In Memoriam: Donald Edmonds Herbert, Jr.
1928-2016
by Allen Brodsky, CHP, PhD
Donald Edmonds Herbert, Jr., was born on 11 December 1928 in Muskogee, Oklahoma, and died on 4 March 2016 in Mobile, Alabama, after a long illness. A member of the Health Physics Society from 1972 to 1995, Don made fundamental contributions to the sciences that buttress health physics practice.
Don graduated from high school in Tulsa, Oklahoma, in 1946 and received a BS in physics from Northwestern University in Evanston, Illinois, in 1950. Following the outbreak of the Korean War in 1950, he enlisted in the U.S. Navy. He served during the Korean War as a gunnery officer on a heavy cruiser and later as a staff officer in the War Plans Division of a joint U.S.-NATO command. After an honorable discharge in 1954, he entered the graduate school of the University of Oklahoma, Norman, where he was awarded an MS in physics in 1956. He then entered the PhD physics program on a fellowship at Johns Hopkins University (JHU) in Baltimore, Maryland.
In 1961, a few weeks after his first daughter Hillary's first birthday, tragedy struck when Don's wife and father both died, and he interrupted his studies at JHU. From 1961 to 1964, he served as assistant professor of physics at Colorado College in Colorado Springs, Colorado. There he developed an interest in biophysics and then medical physics.
When his daughter Hillary was four years old, Don resumed his postgraduate training at the University of London as a U.S. National Cancer Institute special research fellow in medical physics. Upon receiving his PhD from the University of London in 1967 (with a dissertation addressing aspects of chemical radiation sensitization/protection phenomena), Don joined the Penrose Cancer Hospital in Colorado Springs, Colorado, where he worked as a physicist and statistician from 1967 to 1975.
In 1975 Don was invited to join the Department of Radiology of the College of Medicine of the University of South Alabama (USA) in Mobile, Alabama, as part of its new program to upgrade the radiation oncology services available to cancer patients in (at that time) underserved regions of Mississippi, Alabama, and Florida. He provided physics and statistics support to the radiation oncology programs at several area hospitals, served as the first director of the USA College of Medicine Bio-Statistics and Epidemiology Core Unit, and taught courses in physics and statistics to radiology residents and medical students.

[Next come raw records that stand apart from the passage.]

(** * The loader *)

Lemma load_grid_returns (df : DataFrame) (r0 : list Qc) (rest : list (list Qc)) :
  rows df = r0 :: rest -> n_columns df <> 0%nat ->
  load_grid df
  = Return (slice (Some 1%Z) (Some (-1)%Z) r0,
            map (fun row => last row 0) (skipn 2 (rows df)),
            {| shape1 := n_columns df - 2;
               data := map (slice (Some 1%Z) (Some (-1)%Z))
                           (skipn 2 (rows df)) |}).
Proof.
  intros Hr Hc. unfold load_grid, iloc_row, iloc_last_column, iloc_block.
  rewrite Hr. cbn [nth_error bind].
  destruct (n_columns df) as [|n] eqn:En; [congruence|].
  cbn [bind]. rewrite length_slice_inner, repeat_length.
  rewrite (slice_suffix 2) by lia. reflexivity.
Qed.

Lemma load_grid_inv (df : DataFrame) conc times rdata :
  load_grid df = Return (conc, times, rdata) ->
  exists r0 rest,
    rows df = r0 :: rest /\ n_columns df <> 0%nat /\
    conc = slice (Some 1%Z) (Some (-1)%Z) r0 /\
    times = map (fun row => last row 0) (skipn 2 (rows df)) /\
    rdata = {| shape1 := n_columns df - 2;
               data := map (slice (Some 1%Z) (Some (-1)%Z))
                           (skipn 2 (rows df)) |}.
Proof.
  intros H.
  destruct (rows df) as [|r0 rest] eqn:Hr.
  - unfold load_grid, iloc_row in H. rewrite Hr in H. discriminate.
  - destruct (Nat.eq_dec (n_columns df) 0) as [Hc|Hc].
    + unfold load_grid, iloc_row, iloc_last_column in H.
      rewrite Hr, Hc in H. discriminate.
    + rewrite (load_grid_returns df r0 rest Hr Hc) in H.
      injection H as <- <- <-. exists r0, rest. rewrite Hr. auto.
Qed.


Lemma load_grid_columns (df : DataFrame) conc times rdata :
  rectangular df ->
  load_grid df = Return (conc, times, rdata) ->
  length conc = shape1 rdata /\ shape1 rdata = (n_columns df - 2)%nat.
Proof.
  intros Hrect H. apply load_grid_inv in H.
  destruct H as (r0 & rest & Hr & _ & -> & _ & ->).
  cbn [shape1]. split; trivial. rewrite length_slice_inner.
  unfold rectangular in Hrect. rewrite Hr in Hrect.
  inversion Hrect as [|? ? H0 _]; subst. now rewrite H0.
Qed.

Lemma last_nth (l : list Qc) : last l 0 = nth (length l - 1) l 0.
Proof.
  induction l as [|a l IH]; [reflexivity|].
  destruct l as [|b l]; [reflexivity|].
  change (last (a :: b :: l) 0) with (last (b :: l) 0). rewrite IH.
  cbn [length].
  replace (S (S (length l)) - 1)%nat with (S (S (length l) - 1)) by lia.
  reflexivity.
Qed.

(** * The rate loop *)

Lemma rate_loop_returns (t : list Qc) (a : ndarray2) (f : nat -> Qc * Qc) :
  forall (cols : list nat) (acc : list Qc),
  (forall i, In i cols ->
     polyfit (slice None (Some num_points_for_slope) t)
             (column_window a num_points_for_slope i) = inr (f i)) ->
  rate_loop t a cols acc = Return (acc ++ map (fun i => - fst (f i)) cols).
Proof.
  induction cols as [|i cols IH]; intros acc H.
  - cbn. now rewrite app_nil_r.
  - cbn [rate_loop]. rewrite (H i (or_introl eq_refl)). cbn [call bind].
    rewrite IH by (intros j Hj; apply H; now right).
    cbn [map]. now rewrite <- app_assoc.
Qed.

Lemma rate_loop_untyped (t : list Qc) (a : ndarray2) (e : typed_error) :
  forall (cols : list nat) (acc : list Qc),
  rate_loop t a cols acc <> Raise (Typed e).
Proof.
  induction cols as [|i cols IH]; intros acc; cbn [rate_loop].
  - discriminate.
  - destruct (polyfit _ _) as [x|fit]; cbn [call bind].
    + discriminate.
    + apply IH.
Qed.

Lemma length_column_window (a : ndarray2) (k : Z) (i : nat) :
  length (column_window a k i) = length (slice None (Some k) (data a)).
Proof. unfold column_window. apply length_map. Qed.

Lemma window_lengths (t : list Qc) (a : ndarray2) (i : nat) :
  length t = length (data a) ->
  length (slice None (Some num_points_for_slope) t)
  = length (column_window a num_points_for_slope i).
Proof.
  intros H. rewrite length_column_window.
  unfold num_points_for_slope. rewrite !slice_prefix by lia.
  now rewrite !length_firstn, H.
Qed.

Lemma polyfit_returns (x y : list Qc) :
  length x = length y -> dot x x <> 0 ->
  polyfit x y = inr (fitted_slope x y, fitted_intercept x y).
Proof.
  intros Hlen Hd. unfold fitted_slope, fitted_intercept.
  destruct (full_rank x) eqn:Hr.
  - now apply polyfit_full_rank.
  - now apply polyfit_below_cutoff.
Qed.

(** On a window that is not all zero every column gets the negated slope
    of the fit that [polyfit] returns. *)
Lemma initial_velocities_returns (t : list Qc) (a : ndarray2) :
  length t = length (data a) ->
  dot (slice None (Some num_points_for_slope) t)
      (slice None (Some num_points_for_slope) t) <> 0 ->
  initial_velocities t a
  = Return (map (fun i => - fitted_slope
                              (slice None (Some num_points_for_slope) t)
                              (column_window a num_points_for_slope i))
                (seq 0 (shape1 a))).
Proof.
  intros Hlen Hd. unfold initial_velocities.
  rewrite (rate_loop_returns t a
             (fun i => (fitted_slope
                          (slice None (Some num_points_for_slope) t)
                          (column_window a num_points_for_slope i),
                        fitted_intercept
                          (slice None (Some num_points_for_slope) t)
                          (column_window a num_points_for_slope i)))).
  - reflexivity.
  - intros i _. apply polyfit_returns; trivial. now apply window_lengths.
Qed.

(** On a window that passes the cut-off every column gets the negated
    slope of its least-squares line. *)
Lemma initial_velocities_full_rank (t : list Qc) (a : ndarray2) :
  length t = length (data a) ->
  full_rank (slice None (Some num_points_for_slope) t) = true ->
  initial_velocities t a
  = Return (map (fun i => - ols_slope
                              (slice None (Some num_points_for_slope) t)
                              (column_window a num_points_for_slope i))
                (seq 0 (shape1 a))).
Proof.
  intros Hlen Hr.
  rewrite initial_velocities_returns;
    [|exact Hlen|now apply distinct_dot_self, full_rank_det].
  unfold fitted_slope. now rewrite Hr.
Qed.


Lemma In_firstn {A : Type} (a : A) (n : nat) (l : list A) :
  In a (firstn n l) -> In a l.
Proof.
  intros H. rewrite <- (firstn_skipn n l). apply in_or_app. now left.
Qed.



(** * The Rate Estimator *)


(** Closed equalities between rationals, by evaluation. *)
Ltac qc_eq :=
  match goal with
  | |- @eq Qc _ _ => apply Qc_is_canon; vm_compute; reflexivity
  end.

Ltac qc_struct :=
  repeat first [ qc_eq | reflexivity | apply f_equal2 | apply f_equal ].



Example sample_velocities :
  initial_velocities sample_times sample_signal
  = Return [Qc_of_Z 2; Qc_of_Z 3].
Proof. vm_compute. qc_struct. Qed.



Lemma rate_loop_raises (t : list Qc) (a : ndarray2) (e : py_exception)
    (i : nat) (cols : list nat) (acc : list Qc) :
  polyfit (slice None (Some num_points_for_slope) t)
          (column_window a num_points_for_slope i) = inl e ->
  rate_loop t a (i :: cols) acc = Raise (Builtin e).
Proof. intros H. cbn [rate_loop]. now rewrite H. Qed.

Lemma initial_velocities_untyped (t : list Qc) (a : ndarray2) (e : typed_error) :
  initial_velocities t a <> Raise (Typed e).
Proof. apply rate_loop_untyped. Qed.






(** The window [0, 0, 0, 0, 1] has two distinct times and passes the
    cut-off: the least-squares slope comes out. *)
Example corner_window_rate :
  (distinct_count (slice None (Some num_points_for_slope) corner_times) = 2)%nat /\
  full_rank (slice None (Some num_points_for_slope) corner_times) = true /\
  initial_velocities corner_times ramp_signal = Return [Q2Qc (5 # 2)].
Proof.
  split; [reflexivity|]. split; [vm_compute; reflexivity|].
  vm_compute. qc_struct.
Qed.

(** The three outcomes on windows with fewer than two distinct times. *)
Example degenerate_window_outcomes :
  initial_velocities [] {| shape1 := 1; data := [] |}
  = Raise (Builtin TypeError) /\
  initial_velocities flat_times ramp_signal = Return [Q2Qc (- 3 # 2)] /\
  initial_velocities (row [0; 0; 0; 0; 0]%Z) ramp_signal
  = Raise (Builtin LinAlgError).
Proof.
  split; [reflexivity|]. split; [vm_compute; qc_struct|].
  vm_compute. reflexivity.
Qed.




Example short_window_rates :
  full_rank short_times = true /\
  initial_velocities short_times short_signal
  = Return [Qc_of_Z 2; Qc_of_Z 3].
Proof. split; [vm_compute; reflexivity|]. vm_compute. qc_struct. Qed.

(** * The loader, cell by cell *)

Lemma nth_map_default {A B : Type} (f : A -> B) (l : list A) (r : nat)
    (d : A) (d' : B) :
  f d = d' -> nth r (map f l) d' = f (nth r l d).
Proof. intros <-. apply map_nth. Qed.

(** C8, as the program behaves.  On a rectangular grid with a first row and
    a column, the concentrations are row 0 over the columns strictly between
    the first and the last, the times are the last column from row 2 on, and
    the signal matrix is the rows from 2 on over the same inner columns,
    not over all the columns but the last. *)
Theorem grid_layout :
  forall (df : DataFrame),
    rectangular df -> rows df <> [] -> n_columns df <> 0%nat ->
    exists conc times rdata,
      load_grid df = Return (conc, times, rdata) /\
      length conc = (n_columns df - 2)%nat /\
      (forall j, (j < n_columns df - 2)%nat ->
                 nth j conc 0 = cell df 0 (S j)) /\
      length times = (length (rows df) - 2)%nat /\
      (forall r, (r < length (rows df) - 2)%nat ->
                 nth r times 0 = cell df (r + 2) (n_columns df - 1)) /\
      shape1 rdata = (n_columns df - 2)%nat /\
      length (data rdata) = (length (rows df) - 2)%nat /\
      (forall r j, (r < length (rows df) - 2)%nat ->
                   (j < n_columns df - 2)%nat ->
                   nth j (nth r (data rdata) []) 0 = cell df (r + 2) (S j)).
Proof.
  intros df Hrect Hrows Hcols.
  destruct (rows df) as [|r0 rest] eqn:Hr; [congruence|].
  do 3 eexists. split; [exact (load_grid_returns df r0 rest Hr Hcols)|].
  assert (Hlen : forall r, (r < length (rows df))%nat ->
                           length (nth r (rows df) []) = n_columns df).
  { intros r Hlt. unfold rectangular in Hrect. rewrite Forall_forall in Hrect.
    apply Hrect. now apply nth_In. }
  assert (H0 : length r0 = n_columns df).
  { specialize (Hlen 0%nat). rewrite Hr in Hlen. apply Hlen. cbn. lia. }
  rewrite <- Hr. cbn [shape1 data].
  repeat split.
  - now rewrite length_slice_inner, H0.
  - intros j Hj. unfold cell. rewrite Hr. cbn [nth].
    apply nth_slice_inner. now rewrite H0.
  - now rewrite length_map, length_skipn.
  - intros r Hlt.
    rewrite (nth_map_default _ _ _ [] 0) by reflexivity.
    rewrite nth_skipn, last_nth.
    unfold cell. rewrite (Nat.add_comm r 2), Hlen by lia. reflexivity.
  - now rewrite length_map, length_skipn.
  - intros r j Hlt Hj.
    rewrite (nth_map_default _ _ _ [] []) by reflexivity.
    rewrite nth_skipn.
    unfold cell. rewrite (Nat.add_comm r 2).
    apply nth_slice_inner. rewrite Hlen by lia. exact Hj.
Qed.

In addition to his responsibilities at USA, Don served for several years as an expert consultant in statistics under contract to the U.S. Nuclear Regulatory Commission in Washington, DC, to evaluate the 1980 report on biological effects of ionizing radiation (BEIR III). He subsequently served as a member of the BEIR V Committee.
In 1984 Don cofounded with two other physicists an ongoing series of international conferences on radiation oncology that continues to meet every four years at the University of Wisconsin in Madison under the aegis of the American Association of Physicists in Medicine (AAPM) and the University of Wisconsin. Don served as chair of several AAPM standing committees, including the Biological Effects Committee. Of particular note, he was chairman of the task group and the principal author of AAPM Report 43, "Quality Assessment and Improvement of Dose Response Models: Some Effects of Study Weaknesses on Study Findings," published in 1993. The eminent American radiation oncologist Lionel Cohen, MD, PhD, who reviewed AAPM Report 43, asserted that "the value of this [Report 43] to the clinical radiation oncologist is incalculable."
For his work in medical physics, Don was elected a fellow of the AAPM in 1995. He was subsequently named an AAPM-sponsored visiting professor in England and Scotland during the spring semester of 1998, where he gave a series of invited lectures.
Don also contributed to many other meetings and publications of the AAPM, the American Society of Therapeutic Radiology and Oncology, and the Radiological Society of North America. In 2004 Don received the AAPM Award for Achievement in Medical Physics (now called the Edith H. Quimby Lifetime Achievement Award) "for his outstanding career achievements in medical physics and his contributions to the profession." He retired from the USA College of Medicine in 2009 after 34 years of service and was appointed an emeritus professor in the Department of Radiology.
For several years after his retirement, Don maintained an office at the College of Medicine, where he continued to provide statistical support to colleagues as requested and, time permitting, continued to work on papers and books. He published his last scientific paper in 2012 at age 84 and had completed several hundred pages of a monograph on the applications of complex systems theory in biology and medicine at the time of his death.
In 2015, shortly before the death of his beloved wife Anne, he and his son John established and funded "The Anne and Donald Herbert Distinguished Lectureship in Modern Statistical Modeling" as a lasting memorial to her. The lectureship will make a significant contribution to the annual meetings of AAPM for many years to come.